Which brings me to the point I made to Jonathan, and also Pau, at Wikimania about the future of Flow.
If there's two things we Wikimedians hate most, I've come to believe that they are:
1) The absence of a clear process, or a failure to follow that process
2) Being surprised
We can, generally, abide outcomes/decisions that we don't like (e.g. article-deletion debates) as long as the process by which that decision was arrived at was clearly explained, and objectively followed. I believe this is why there was so much anger and frustration about the 'autoconfirm article creation trial' on en.wp [8] and the 'superprotect' controversy - because they represented a failure to follow a process, and a surprise (respectively).
So, even more than the Vector skin or even the Visual Editor, Flow ABSOLUTELY MUST have a clear, objectively measurable, *process* for measuring community consensus because it will be replacing community-designed and community-operated workflows (e.g. [9]). This means that once it is enabled on a particular workflow:
1) an individual user can't opt-out to the old system.
2) it will most affect, and be most used by, admins and other very-active-users.
Therefore, I believe that this development must be an iterative process of working on 1 workflow on 1 wiki at a time, with objective measures of consensus-support that are at least partially *determined by the affected community itself*. This will be the only way that Flow can gain community consensus for replacing the existing template/sub-page/gadget/transclusion/category-based workflows.[10]

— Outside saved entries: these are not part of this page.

(** ** Pending transactions (lines 2332-2366 and db_with.hpp) *)

(** A transaction is applied on top of the pending ones; it leaves the state
    alone when it fails. *)
Definition _push_transaction (fuel : nat) (trx : signed_transaction) (skip : Z) : NM unit :=
  do+ nupd (λ n, match pending_session n with
                 | Some _ => n
                 | None => n <| pending_session := Some (db n) |>
                 end) in
  λ n, match _apply_transaction (apply_chain_operation fuel 0 0) trx skip (db n) with
       | Ok (_, s) => (n <| db := s |> <| _pending_tx ::= λ l, l ++ [trx] |>, inr tt)
       | Err e => (n, inl e)
       end.

(** [~pending_transactions_restorer] tries each transaction that is not known,
    as long as its time lasts: [tries] of them; the rest is kept for later. *)
Definition repush (fuel : nat) (trx : signed_transaction) (skip : Z) : NM unit :=
  let+ s := nget db in
  nwhen (negb (is_known_transaction (tx_id (tx trx)) s))
    (ncatch is_exception (_push_transaction fuel trx skip) (λ _, nret tt)).
Definition restore_pending (fuel tries : nat) (pending : list signed_transaction) (skip : Z) : NM unit :=
  let+ popped := nget _popped_tx in
  let l := popped ++ pending in
  do+ nfor (take tries l) (λ trx, repush fuel trx skip) in
  nupd (λ n, n <| _pending_tx ::= λ p, p ++ drop tries l |> <| _popped_tx := [] |>).

(** [push_block]: without the pending transactions, which are restored whatever
    the outcome. *)
Definition push_block (fuel tries : nat) (b : signed_block) (skip : Z) : NM bool := λ n,
  let pending := _pending_tx n in
  let n1 := (clear_pending n).1 in
  let r := _push_block fuel b skip n1 in
  match restore_pending fuel tries pending skip r.1 with
  | (n', inr _) => (n', r.2)
  | (n', inl e) => (n', inl e)
  end.

(** [push_transaction] of a client: with the producing flag set. *)
Definition submit_transaction (fuel : nat) (trx : signed_transaction) (skip : Z) : NM unit :=
  let+ p := nget (λ n, dgpo (db n)) in
  do+ nlift (rassert (tx_pack_size trx <=? u32 (dgp_maximum_block_size p - 256)) (E_assert "pack_size")) in
  do+ nupd (λ n, n <| db ::= λ s, s <| is_producing := true |> |>) in
  λ n, let r := _push_transaction fuel trx skip n in
       (r.1 <| db ::= λ s, s <| is_producing := false |> |>, r.2).
End push_block.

Because Flow will be updating admin-centric workflows, if it is rolled-out in a way that is anything less than this then it will strike the community as hubris - "it is necessary to destroy the town in order to save it".[11]
-Liam / Wittylama
P.S. While you're at it please make ALL new features go through the "Beta features" process with some consistent/discoverable process. As it is, some things live there permanently in limbo, some things DO have a process associated with them, and some things bypass the beta system altogether. As bawolff said, this means people feel they don't have any influence over the rollout process and therefore chose to not be involved at all.[12]